The lines you return should be those containing the string "Stdlib", taken from the data below.

═════ Material for this task

(* ===== verification/Prelude.v ===== *)
(** * A verification development for the pipelined MIPS32 simulator

    The program is a simulator of a five-stage MIPS32 processor: a host process loads an
    executable into the memory of a machine made of cores, a memory unit and devices, and
    advances the machine one clock tick at a time until a program makes the exit system
    call. This library translates its implementation (src/src) into Rocq and proves what
    makes it correct: that the pipeline, its forwarding unit and its hazard control
    compute what a one-instruction-at-a-time specification of the instruction set says,
    from the bytes of the executable to the value the simulator returns.

    ** Conventions

    A [uint32_t] is a [Z] between 0 and 2^32, every store followed by the wrap-around the
    type makes ([wrap8], [wrap16], [wrap32]); [s32] is the conversion to [int32_t]. Signed
    arithmetic that overflows wraps around, as on the hosts the program is built for. A
    C function is a Rocq function from the state it reads to an [outcome]: [Ret] with
    the new state, [Exit] when it ends the process, [Crash] when it performs an access C
    does not define (a null pointer, an index outside an array): such accesses are not
    assumed away, several theorems say where they happen and others that they do not. A
    loop without a bound of its own has a [fuel] argument and gives [None] when it runs
    out; each has a theorem that says how much is enough.

    ** Parts of the program and of the library

    Definitions, one file for each part:
    - Mips32: opcodes, function codes, fields, formats, mnemonics (mips32.h, mips32.c).
    - Tools: overflow predicates, byte order (tools.h, tools.c).
    - Cpu: registers, coprocessor 0, pipeline registers, cores (cpu.h, cpu.c, cp0.h,
      cp0.c). A core is the record [core_t]: two register arrays and the four pipeline
      registers between the five stages.
    - Exception: the Cause register (exception.h, exception.c).
    - Io: devices, descriptors, the shutdown and the terminal device (io.h, io.c,
      shutdown_dev.h, shutdown_dev.c, tty.h, tty.c).
    - Mem: the memory unit (mem.h, mem.c): segments, translation, big-endian accesses to
      the host's bytes (a finite map [pmem]; bytes without an entry are zero), the device
      list and the descriptor area.
    - Bus: the interface between the pipeline and the memory unit, a class [Bus] of two
      operations and the laws [BusSpec] the pipeline relies on. The pipeline's theorems
      are proved for every instance; MemProps shows that [mmu_read] and [mmu_write] are
      one.
    - Decode, Execute, Memstage, Writeback, Forward, Fetch: the pipeline stages, the
      exception entry and the forwarding unit (sim.c), one file each.
    - Sim: the clock tick, the loop over the cores, [hw_init], [run] without debugger and
      log (sim.h, sim.c).
    - Elf: the loader (elf.h, elf.c), on a stream over the bytes of a file.
    - Disasm: the disassembler (disasm.h, disasm.c).
    - Debug: the debugger's commands (debug.c) and the complete loop of [run]. DebugText:
      what is printed, as text: [printf] with the formats the source uses, the register,
      pipeline, coprocessor, device and memory dumps (debug.c, cp0.c, mips32.c), and the
      output of a whole stop of the debugger.
    - Simulate: [simulate] (sim.c).
    - Main: options, numbers and [main] (main.c). HelpText: the help text, and the options
      it documents against those [main] accepts.

    A tick runs the stages of a core in reverse order (write back first) and then the
    forwarding unit, so that each stage reads the pipeline register its predecessor left
    in the tick before: [tick_core]. The cores share the memory unit and the flag
    [g_finished], in the order of the loop: [tick_cores].

    Specifications and theorems:
    - Isa: the instruction-set specification, a step relation [isa_step] on registers,
      memory and two program counters (the branch delay slot), for the subset of
      instructions the pipeline implements as the architecture defines them (the
      unaligned loads LWL and LWR included); [uop] is what an instruction does to
      registers and memory. SUB, JAL, LL, SC, the coprocessor moves and the unaligned
      stores are outside the subset: what SUB, JAL, LL and SC do instead, on the
      operands the forwarding unit gives them, is in Deviations; the unaligned stores and the exceptions have theorems of their own.
      Merge: the masks and shifts of LWL and LWR as the arithmetic of Isa.
    - DecodeExecute: the decode stage implements the control table, the execute stage
      the specified operation; the exceptions it raises.
    - Refine: the simulation. The relation [inv] ties a core to a specification state:
      its pipeline holds the instructions about to retire, and [pending] says which
      register writes are still on their way. [pipeline_refines_isa] is one instruction,
      a tick, or two exactly when it is a load the next one uses; [program_runs] is any number of them from an empty pipeline.
    - Program: whole programs up to the exit system call; an executable form of the
      specification ([isa_run]) for concrete programs.
    - Multicore: the loop of [tick] over several cores. The specification interleaves
      instructions of Isa on a common memory ([mc_step], one core at a time); [safe n]
      says that no interleaving of [n] instructions goes wrong. The relation [lag] ties a
      core to the specification state before the memory access of the instruction in
      EX/MEM, so that the accesses of the cores happen in both in the same order:
      [multicore_sequentially_consistent] and, as no core waits longer than two ticks
      for an instruction, [multicore_progress]. [multicore_crashes] is what [simulate]
      makes of more than one core.
    - Types: every field of a core keeps the C type its struct declares.
    - Wellformed, Machine: the invariant of cores and machine ([core_ok],
      [hardware_ok]), preserved by every tick; what [hw_init] builds; the run loop.
      Faults: a tick that fails does so in a memory call of one core ([core_fault]).
    - MemProps, MemTheorems: loads and stores as big-endian numerals over bytes, round
      trips, frames, bounds, unmapped segments. DeviceTheorems: the devices, and the
      descriptor area byte by byte.
    - Unaligned: LWL, LWR, SWL, SWR. Interrupts: exception entry, ERET, preciseness.
    - Encoding: instruction formats, overflow predicate, byte order, tables. Registers: the
      register constants against the tables of names.
    - ElfTheorems: reading a header back, the verdict on every header, the memory a
      loaded file leaves. ElfTotal: a specification of the loader on the bytes of the
      file ([load_table], [segment_load]) and its equality with [elf_dump] on every file.
    - DisasmTheorems: the buffer of the disassembler. DebugTheorems: the transparency of
      the debugger and the log; the specification of a stop, command by command
      ([prompts], [stop_ends]), and that every stop meets it. DebugTextTheorems: what the
      debugger prints (no access outside a table, a dump that can be read back), and what
      naming a register does. MainTheorems: the meaning of every command line
      ([settings_of]) and its equality with what [main] reads.
    - SimulateTheorems: end to end, from the file to the returned value. Validation: the
      programs of tests/ run on the definitions, with the exit status their .test files
      expect.

    ** Bounds and fuel

    A program of [n] instructions and the exit system call ends within [5 + 2 * n] ticks:
    an instruction takes one tick, or two when it uses the load before it, two ticks fill
    the pipeline and three bring the system call to write back. The result of a run does
    not depend on the bound ([run_fuel_mono]). One stop of the debugger ends within as
    many commands as its input has bytes, and one more, or never. The option loop has
    the number of characters of the command line as its bound, which is always enough. A
    core executes at least [n] instructions in [2 * n + 2] ticks; [k] ticks of [p] cores
    execute at most [k * p], and fetch two ahead, hence the bound [k * p + 2] of [safe].

    ** Not modelled

    The DEBUG and ERROR macros of error.h, which only print, and the stream of the log
    file; the release of memory at the end ([hw_free], [mmu_free], [cpu_free]);
    [cpu_tick], which is empty; the bytes of a shared-memory segment of the terminal
    device beyond its address (whether the host grants the segment is an argument of the
    model). tools/tty.c is another process, of host calls only; it uses a variable it does
    not declare and does not compile. Host answers (allocations, files, standard input) are
    arguments. *)

From stdpp Require Export base numbers list gmap strings.
From Stdlib Require Export ZArith Lia.
From Stdlib Require Import Btauto.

══════════

• Written response:
From Stdlib Require Export ZArith Lia.
From Stdlib Require Import Btauto.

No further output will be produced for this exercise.